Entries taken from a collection
- - - - - - -

Lemma exchange_waiting (fd : Z) (m : ConsoleMsg) (cmd : list byte)
    (n T : Z) (resp : ReadOutcome) (msgs : list ConsoleMsg) :
  let ev := exchange fd m cmd n T resp ++ map EvCout msgs in
  List.length cmd = 2%nat ->
  (forallb mute ev = true -> waiting_total ev = 100 + T)
  /\ (forallb refusing ev = true -> waiting_total ev = 0).
Proof.
  cbn zeta. intros L. unfold exchange.
  rewrite !forallb_app, !waiting_total_app, waiting_total_couts.
  cbn [forallb mute refusing]. rewrite L. change (Z.of_nat 2) with 2.
  destruct (n =? 2); cbn [andb negb waiting_total fold_right waiting];
    split; intros H; try discriminate; lia.
Qed.

Lemma scan_loop_waiting (remaining : nat) :
  forall (attempts total : Z) (s : State),
  let ev := events_of (scan_loop host remaining attempts total) s in
  forallb mute ev = true -> waiting_total ev = 300 * Z.of_nat remaining.
Proof.
  induction remaining as [|n IH]; intros attempts total s; cbn zeta.
  - unfold events_of. cbn [scan_loop]. unfold ret. cbn [snd].
    rewrite skipn_all. reflexivity.
  - unfold events_of. cbn [scan_loop]. unfold_prims.
    cbn [trace set_trace serial_fd].
    set (r := h_read host (trace s) (serial_fd s) 2048 200).
    destruct (read_returns 2048 r) as [bytes buffer] eqn:Hr.
    destruct (bytes >? 0) eqn:Hb.
    + assert (Hm : mute (EvRead (serial_fd s) 2048 200 r) = false).
      { cbn [mute]. rewrite Hr. cbn [fst]. lia. }
      destruct (total + Z.quot bytes 5 >? 10).
      * norm_state. rewrite skipn_length_app. cbn [forallb].
        rewrite Hm. discriminate.
      * norm_state.
        match goal with |- context [scan_loop host n ?a ?t ?st] =>
          destruct (scan_loop_events n a t st) as (Hs & _);
          set (ev := events_of (scan_loop host n a t) st) in * end.
        cbn [serial_fd set_trace trace] in Hs. rewrite Hs.
        norm_state. rewrite skipn_length_app. cbn [forallb].
        rewrite Hm. discriminate.
    + norm_state.
      match goal with |- context [scan_loop host n ?a ?t ?st] =>
        destruct (scan_loop_events n a t st) as (Hs & _);
        pose proof (IH a t st) as Hw; cbn zeta in Hw;
        set (ev := events_of (scan_loop host n a t) st) in * end.
      cbn [serial_fd set_trace trace] in Hs. rewrite Hs.
      norm_state. rewrite skipn_length_app.
      change (?a :: ?b :: ?c :: ev) with ([a; b; c] ++ ev).
      rewrite forallb_app, waiting_total_app. intros H.
      apply andb_true_iff in H. destruct H as [_ H]. rewrite (Hw H).
      cbn [waiting_total fold_right waiting]. lia.
Qed.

- - - - - - -

▶ **About this task**:
Show every line above in which the word "bytes" occurs.

▶ **Solution**:
    destruct (read_returns 2048 r) as [bytes buffer] eqn:Hr.
    destruct (bytes >? 0) eqn:Hb.
      destruct (total + Z.quot bytes 5 >? 10).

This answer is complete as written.